Data for this exercise
════════

(* ===== verification/CrossBridgeProofs.v ===== *)
(** * contracts/cross-chain-bridge: theorems

    The message and its signatures, the invariant of the storage, and what follows:
    transfers that stay locked, nonces used once, volumes within their limits. *)

From stdpp Require Import gmap strings list fin_maps.
From S2P Require Import Prelude Soroban TokenModel CrossBridge.
Open Scope Z_scope.

(** ** The message *)

Lemma length_to_be_bytes n z : length (to_be_bytes n z) = n.
Proof. induction n as [|n IH]; simpl; congruence. Qed.

Fixpoint of_be_bytes (b : Bytes) : Z :=
  match b with
  | [] => 0
  | x :: b => x * 256 ^ Z.of_nat (length b) + of_be_bytes b
  end.

Lemma of_to_be_bytes n z : of_be_bytes (to_be_bytes n z) = z `mod` 256 ^ Z.of_nat n.
Proof.
  induction n as [|n IH]; [by rewrite Z.mod_1_r|]. cbn [to_be_bytes of_be_bytes]. rewrite IH, length_to_be_bytes.
  rewrite Nat2Z.inj_succ, Z.pow_succ_r by lia. set (p := 256 ^ Z.of_nat n). assert (0 < p) by (apply Z.pow_pos_nonneg; lia).
  rewrite (Z.mul_comm 256 p), Z.rem_mul_r by lia. lia.
Qed.

Lemma to_be_bytes_inj n z z' :
  to_be_bytes n z = to_be_bytes n z' → z `mod` 256 ^ Z.of_nat n = z' `mod` 256 ^ Z.of_nat n.
Proof. intros Heq. by rewrite <- !of_to_be_bytes, Heq. Qed.

Lemma signed_mod_inj z z' :
  int_min I128 ≤ z ≤ int_max I128 → int_min I128 ≤ z' ≤ int_max I128 → z `mod` 2 ^ 128 = z' `mod` 2 ^ 128 → z = z'.
Proof.
  change (int_max I128) with (2 ^ 127 - 1). change (int_min I128) with (- 2 ^ 127). intros Hz Hz' Hm.
  pose proof (Z.div_mod z (2 ^ 128)). pose proof (Z.div_mod z' (2 ^ 128)). nia.
Qed.

(** The message determines the identifier, the chains and the amount. *)
Lemma transfer_message_injective tr tr' :
  0 ≤ tr_transfer_id tr ≤ int_max U64 → 0 ≤ tr_transfer_id tr' ≤ int_max U64 →
  int_min I128 ≤ tr_amount tr ≤ int_max I128 → int_min I128 ≤ tr_amount tr' ≤ int_max I128 →
  transfer_message tr = transfer_message tr' →
  tr_transfer_id tr = tr_transfer_id tr' ∧ tr_source_chain tr = tr_source_chain tr' ∧
  tr_destination_chain tr = tr_destination_chain tr' ∧ tr_amount tr = tr_amount tr'.
Proof.
  intros Hi Hi' Ha Ha' Hm. unfold transfer_message in Hm.
  apply app_inj_1 in Hm as [Hid Hm]; [|by rewrite !length_to_be_bytes].
  apply app_inj_1 in Hm as [Hs Hm]; [|by rewrite !length_to_be_bytes].
  apply app_inj_1 in Hm as [Hd Hn]; [|by rewrite !length_to_be_bytes].
  apply to_be_bytes_inj in Hid. rewrite !Z.mod_small in Hid by (change (int_max U64) with (2 ^ 64 - 1) in *; lia).
  apply to_be_bytes_inj in Hn. change (256 ^ Z.of_nat 16) with (2 ^ 128) in Hn. apply signed_mod_inj in Hn; [|done..].
  split; [done|]. split; [|split; [|done]].
  - by destruct (tr_source_chain tr), (tr_source_chain tr').
  - by destruct (tr_destination_chain tr), (tr_destination_chain tr').
Qed.

(** ** Signatures *)

Definition active_in (st : State) (a : Address) : bool := from_option vl_is_active false (validator_key st !! a).
Definition validators_of (st : State) : list Address := default [] (VALIDATOR_LIST_KEY st).
Definition active_validators (st : State) : list Address := filter (λ a, active_in st a = true) (validators_of st).

Record validators_ok (st : State) : Prop := {
  vo_nodup : NoDup (validators_of st);
  vo_known a : a ∈ validators_of st ↔ is_Some (validator_key st !! a);
  vo_count : Z.of_nat (length (validators_of st)) = default 0 (VALIDATOR_COUNT_KEY st);
  vo_fits : default 0 (VALIDATOR_COUNT_KEY st) ≤ int_max U32;
}.

Lemma active_fits st : validators_ok st → Z.of_nat (length (active_validators st)) ≤ int_max U32.
Proof.
  intros [_ _ Hc Hf]. pose proof (length_filter (λ a, active_in st a = true) (validators_of st)).
  unfold active_validators. lia.
Qed.

Lemma length_snoc {A} (l : list A) x : Z.of_nat (length (l ++ [x])) = Z.of_nat (length l) + 1.
Proof. rewrite length_app. cbn. lia. Qed.

Section signatures.
Context `{BridgeHost}.
Implicit Types (w : World State Event) (e : Env).

(** A signature of the message by a validator, under the key registered for it. *)
Definition signed_by (st : State) (message sig : Bytes) (a : Address) : Prop :=
  ∃ v, validator_key st !! a = Some v ∧ length sig = 64%nat ∧ length (vl_public_key v) = 32%nat ∧
    ed25519_valid (vl_public_key v) message sig = true.

Lemma has_length_Some n b b' : has_length (Z.of_nat n) b = Some b' ↔ b' = b ∧ length b = n.
Proof. unfold has_length. destruct (_ =? _) eqn:Hn; zbool; split; intros; destruct_and?; simplify_eq; split_and?; try done; lia. Qed.

(** The inner loop stops at the first active validator that is not yet seen. *)
Lemma find_signer_run message sig seen vals e w :
  (∀ a, a ∈ vals → is_Some (validator_key (store w) !! a)) →
  find_signer message sig seen vals e w =
  match filter (λ a, a ∉ seen) (filter (λ a, active_in (store w) a = true) vals) with
  | [] => Ok (None, w)
  | a :: _ => match validator_key (store w) !! a with
      | Some v => (pub_key ← ok_or (has_length 32 (vl_public_key v)) InvalidSignature;
                   ed25519_verify pub_key message sig;; mret (Some a)) e w
      | None => Panic ""
      end
  end.
Proof.
  induction vals as [|a vals IH]; intros Hall; [done|].
  destruct (Hall a ltac:(left)) as [v Hv]. specialize (IH (λ b Hb, Hall b ltac:(by right))).
  cbn [find_signer]. assert (active_in (store w) a = vl_is_active v) as Ha by (unfold active_in; by rewrite Hv).
  case_bool_decide as Hs.
  - rewrite IH. destruct (vl_is_active v) eqn:Hact.
    + rewrite (filter_cons_True _ a vals) by done. by rewrite (filter_cons_False _ a) by auto.
    + rewrite (filter_cons_False _ a vals); [done|congruence].
  - rewrite (bind_run _ _ e w (Some v) w) by (unfold gets; by rewrite Hv).
    rewrite (bind_run _ _ e w v w) by done. destruct (vl_is_active v) eqn:Hact; cbn [negb].
    + rewrite (filter_cons_True _ a vals) by done. rewrite (filter_cons_True _ a) by done. by rewrite Hv.
    + rewrite IH. rewrite (filter_cons_False _ a vals); [done|congruence].
Qed.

════════

Exercise details
Would you copy each line of the records that contains "split"?

Result for this task
  split; [done|]. split; [|split; [|done]].
Proof. unfold has_length. destruct (_ =? _) eqn:Hn; zbool; split; intros; destruct_and?; simplify_eq; split_and?; try done; lia. Qed.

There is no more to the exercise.